Mas ela olhava para todos e abanava a cabeça; não escolhia nenhum; nenhum lhe agradava. Dizia que um tinha o nariz muito comprido, e que outro tinha as orelhas grandes ou pequenas demais, que aquêle tinha as pernas tortas, ou bôca de peixe, ou mãos de macaco, ou que o seu fato era feio. Enfim, nenhum lhe servia.

O pobre pai arrepelava-se todo de desespêro; já não sabia o que havia de fazer. Os pretendentes iam-se embora amuados ou furiosos dizendo que a culpa era do rei que educara mal a filha; e o rei já estava a ver que mais dia menos dia, aquêles senhores descontentes acabariam por lhe fazer guerra.

A princesa não se ralava. Não queria saber dos pretendentes para nada; não pensava em casar. Quando saía do salão onde estavam os reis, príncipes e grandes senhores, abanava a cabeça e dizia a rir: — nenhum, nenhum, nenhum! — e ia para o seu quarto, com as suas damas, e punha-se à janela a ver quem passava.

Ora um dia, estando ela assim à janela, viu passar no largo defronte do palácio, um rapaz que lhe pareceu a
 

A princesa viu passar um rapaz...

 
criatura mais linda que os seus olhos tinham enxergado.

Ia descalço, levava uns calções rotos, um gibão sujo e esfarrapado, uma gorra muito sebenta sôbre os cabelos esguedelhados, a cara e as mãos tôdas enfarruscadas. Devia ser algum miserável carregador do pôrto.

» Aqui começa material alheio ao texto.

(* ===== verification/Uvm.v ===== *)
(** * User memory: growing, shrinking, copying out

    What a process sees of its address space, page by page, and how [allocuvm],
    [deallocuvm], [growproc], [sys_sbrk] and [copyout] of [Vm] change it. *)

From S2P Require Import Prelude Vm LazyAlloc.

Section Uvm.
Context `{Layout}.
(** ** Cells: the flags of a page and a byte of its frame *)

Definition see (c : Z * Z) : option Z :=
  if has c.1 PTE_P then (if has c.1 PTE_U then Some c.2 else None) else if has c.1 PTE_SSU then Some 0 else None.

Lemma has_flags e g : 0 <= g < 4096 -> has (PTE_FLAGS e) g = has e g.
Proof.
  intros Hg. unfold has, PTE_FLAGS. do 2 f_equal. rewrite <- Z.land_assoc. f_equal.
  change 0xFFF with (Z.ones 12). rewrite Z.land_comm, Z.land_ones by lia. apply Z.mod_small. lia.
Qed.

Lemma uview_see m d a : uview m d a = see (cell m d a).
Proof. unfold uview, see, cell. cbn [fst snd]. rewrite !has_flags by done. by destruct (has _ PTE_P). Qed.

Lemma cell_see m m' d d' a : cell m' d' a = cell m d a -> uview m' d' a = uview m d a.
Proof. intros E. by rewrite !uview_see, E. Qed.

Lemma cell_flags m d a g : 0 <= g < 4096 -> has (vpte m d a) g = has (cell m d a).1 g.
Proof. intros. unfold cell. cbn [fst]. by rewrite has_flags. Qed.

Lemma vpte_same_page m d a b : 0 <= a < 2 ^ 32 -> 0 <= b < 2 ^ 32 -> a / PGSIZE = b / PGSIZE -> vpte m d a = vpte m d b.
Proof. intros Ha Hb E. destruct (PG_of_page a b Ha Hb E). by apply vpte_page. Qed.

(** ** How an operation changes the pages [lo, hi) of one address space *)

Definition same_user (s s' : mach) : Prop := p_sz s' = p_sz s /\ p_pgdir s' = p_pgdir s /\ p_killed s' = p_killed s.
Lemma same_user_proc s s' : same_proc s s' -> same_user s s'.
Proof. by intros (? & ? & ? & _). Qed.
Lemma same_user_trans s1 s2 s3 : same_user s1 s2 -> same_user s2 s3 -> same_user s1 s3.
Proof. intros (?&?&?) (?&?&?). split_and!; congruence. Qed.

A princesa levantou-se e foi a correr pelas escadas abaixo. Saíu do portão do palácio que nem uma seta e, com as damas e aias espavoridas correndo atrás dela, foi ter com o tal rapaz.

— Anda comigo, — disse ela, — tu é que vais ser o meu noivo.

O carregador que era muito bruto, olhou para ela de revés e respondeu com mau modo:

— Não quero cá saber de cantigas. Deixe-me.

A princesa quis pegar-lhe na mão, mas êle virou-lhe as costas e seguiu o seu caminho a assobiar, como se não fôsse nada com êle.

A princesa pôs-lhe a mão no ombro, agarrou-se-lhe ao gibão quási a chorar, dizendo com uma voz tão meiga que cortava o coração:

— Vem comigo para o palácio. Morro por ti! Quero casar contigo!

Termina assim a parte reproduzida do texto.